Security and ethics are paramount in my AI development process. I approach this through:
- Implementing robust data protection measures
- Conducting thorough testing for biases and potential misuse
- Adhering to AI ethics guidelines and best practices
- Integrating privacy-preserving techniques like federated learning when applicable
- Ensuring transparency in AI decision-making processes
- Regular security audits and penetration testing of AI systems
- Staying updated with the latest AI security threats and mitigation strategies
How do you stay updated with the latest developments in AI?
Staying current in the rapidly evolving field of AI is crucial. My approach includes:
- Regular participation in online courses and workshops
- Active involvement in AI communities and forums
- Attending industry conferences and webinars
- Subscribing to leading AI research publications
- Experimenting with new models and techniques in personal projects
- Collaborating with peers on cutting-edge AI initiatives
- Continuous learning through hands-on implementation of new technologies
How do you approach mentoring junior team members in AI development?
My mentoring philosophy centers on guided exploration. Rather than simply providing solutions, I help team members understand the underlying principles and reasoning. I create learning opportunities through pair programming sessions, code reviews with detailed explanations, and by assigning progressively challenging tasks that stretch their capabilities while providing adequate support. I’ve found that explaining complex GenAI concepts through analogies and visual representations helps bridge knowledge gaps effectively. Most importantly, I encourage experimentation and treat mistakes as valuable learning opportunities.
How do you collaborate with non-technical stakeholders on AI projects?
Effective collaboration with non-technical stakeholders begins with translation—converting technical concepts into business outcomes and practical applications. I focus on demonstrating tangible value through prototypes and visualizations rather than technical specifications. I’ve developed a framework for setting realistic expectations about AI capabilities while still showcasing its transformative potential. During projects, I maintain regular communication with clear updates on progress, challenges, and opportunities, using metrics and examples that resonate with business objectives rather than technical benchmarks.

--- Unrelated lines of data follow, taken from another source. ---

(* ===== verification/TransformTests.v ===== *)
(** The tests of transformations of the repository ([ut/model/Transformation/transform.cpp]),
    each one as a definition that says whether the model gives what the test expects,
    and the theorem that it does.  Left out is [FilterSchemaId], which expects the text of
    an error of the validator. *)
From S2P Require Import Prelude Std Double Functions Query Json JsonModel JsonReader External Regex Keys DataPart MockEvents MockData Vault Transformation ItemText Schema Stages ServerProvision ServerAdmin AdminServer AdminSchemas Files Conformance.
From stdpp Require Import options.
Import Bench.
#[local] Open Scope Z_scope.

(** ** Items *)

Definition TransformationItemRegexCapture : json := obj [("source", JString "request.uri"); ("target", JString "var.uri_parts"); ("filter", obj [("RegexCapture", JString "(/app/v1/foo/bar/)([0-9]*)(\?name=test)")])].
Definition TransformationItemRegexCaptureUnmatches : json := obj [("source", JString "request.uri"); ("target", JString "var.uri_parts"); ("filter", obj [("RegexCapture", JString "(/app/v2/foo/bar/)([a-z]*)(\?name=proc)")])].
Definition TransformationItemRegexCaptureWithVault : json := obj [("source", JString "request.uri"); ("target", JString "vault.g_uri_parts"); ("filter", obj [("RegexCapture", JString "(/app/v1/foo/bar/)([0-9]*)(\?name=test)")])].
Definition TransformationItemRegexReplace : json := obj [("source", JString "request.uri.path"); ("target", JString "response.body.string"); ("filter", obj [("RegexReplace", obj [("rgx", JString "(/app/v1/foo/bar/)([0-9]*)"); ("fmt", JString "$2")])])].
Definition TransformationItemBadRegex : json := obj [("source", JString "request.uri"); ("target", JString "response.body.string"); ("filter", obj [("RegexCapture", JString "[")])].
Definition TransformationAsStringSource1 : json := obj [("source", JString "request.body"); ("target", JString "response.body.string")].
Definition TransformationAsStringSource2 : json := obj [("source", JString "random.1.2"); ("target", JString "response.body.string")].
Definition TransformationAsStringSource3 : json := obj [("source", JString "txtFile./tmp/foo"); ("target", JString "response.body.string")].
Definition TransformationAsStringSource4 : json := obj [("source", JString "command.echo -n hi @{name}"); ("target", JString "response.body.string")].
Definition TransformationAsStringTarget1 : json := obj [("source", JString "value.foo"); ("target", JString "response.body.json.string")].
Definition TransformationAsStringTarget2 : json := obj [("source", JString "value.foo"); ("target", JString "outState.POST.@{uri}")].
Definition TransformationAsStringTarget3 : json := obj [("source", JString "value.foo"); ("target", JString "txtFile.@{filepath}")].
Definition TransformationItemSplitDefaults : json := obj [("source", JString "value.55011223"); ("target", JString "response.body.string"); ("filter", obj [("Split", obj [])])].
Definition TransformationItemSplitNumeric : json := obj [("source", JString "value.55011223"); ("target", JString "response.body.string"); ("filter", obj [("Split", obj [("numeric", JBool true)])])].
Definition TransformationItemSplitCustom : json := obj [("source", JString "value.AABBCC"); ("target", JString "response.body.string"); ("filter", obj [("Split", obj [("size", JUint 2); ("count", JUint 3); ("sep", JString ":"); ("filler", JString "X"); ("numeric", JBool false)])])].
Definition TransformationAsStringFilter1 : json := obj [("source", JString "value.foo"); ("filter", obj [("Sum", JUint 1)]); ("target", JString "response.body.string")].
Definition TransformationAsStringFilter2 : json := obj [("source", JString "value.foo"); ("filter", obj [("EqualTo", JString "@{bar}")]); ("target", JString "response.body.string")].
Definition TransformationItemBaseConvertDecToHex : json := obj [("source", JString "value.255"); ("target", JString "response.body.string"); ("filter", obj [("BaseConvert", obj [("in", JUint 10); ("out", JUint 16)])])].
Definition TransformationItemBaseConvertDecToHexCapital : json := obj [("source", JString "value.255"); ("target", JString "response.body.string"); ("filter", obj [("BaseConvert", obj [("in", JUint 10); ("out", JUint 16); ("capital", JBool true)])])].
Definition TransformationItemBaseConvertHexToDec : json := obj [("source", JString "value.ff"); ("target", JString "response.body.string"); ("filter", obj [("BaseConvert", obj [("in", JUint 16); ("out", JUint 10)])])].
Definition TransformationItemBaseConvertDecToBin : json := obj [("source", JString "value.10"); ("target", JString "response.body.string"); ("filter", obj [("BaseConvert", obj [("in", JUint 10); ("out", JUint 2)])])].
Definition TransformationAsStringFilter3 : json := obj [("source", JString "request.uri"); ("target", JString "var.uri_parts"); ("filter", obj [("RegexCapture", JString "(/app/v1/foo/bar/)([0-9]*)(\?name=test)")])].
Definition TransformationAsStringFilter4 : json := obj [("source", JString "request.uri.path"); ("target", JString "response.body.string"); ("filter", obj [("RegexReplace", obj [("rgx", JString "(/app/v1/foo/bar/)([0-9]*)"); ("fmt", JString "$2")])])].
Definition TransformationAsStringFilter5 : json := obj [("source", JString "value.55011223"); ("target", JString "response.body.string"); ("filter", obj [("Split", obj [("numeric", JBool true)])])].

How do you handle projects with ambiguous requirements?
Ambiguity is often inherent in innovative AI projects. My approach involves creating a structured discovery process—starting with stakeholder interviews to understand core needs, developing rapid prototypes to test assumptions, and establishing feedback loops for continuous refinement. I implemented an iterative development cycle with weekly demos and feedback sessions, gradually transforming vague ideas into concrete specifications. This approach allows for exploration while maintaining progress toward valuable outcomes.
How do you evaluate the success of a GenAI implementation?
I believe in multi-dimensional evaluation that goes beyond technical metrics. While I do track standard benchmarks like accuracy, latency, and throughput, I place equal emphasis on user-centered metrics such as task completion rates, time savings, and satisfaction scores. For enterprise systems, I develop custom evaluation frameworks that align with business objectives—whether that’s efficiency gains, error reduction, or enabling new capabilities. I also implement monitoring systems that track performance over time, allowing for continuous improvement based on real-world usage patterns.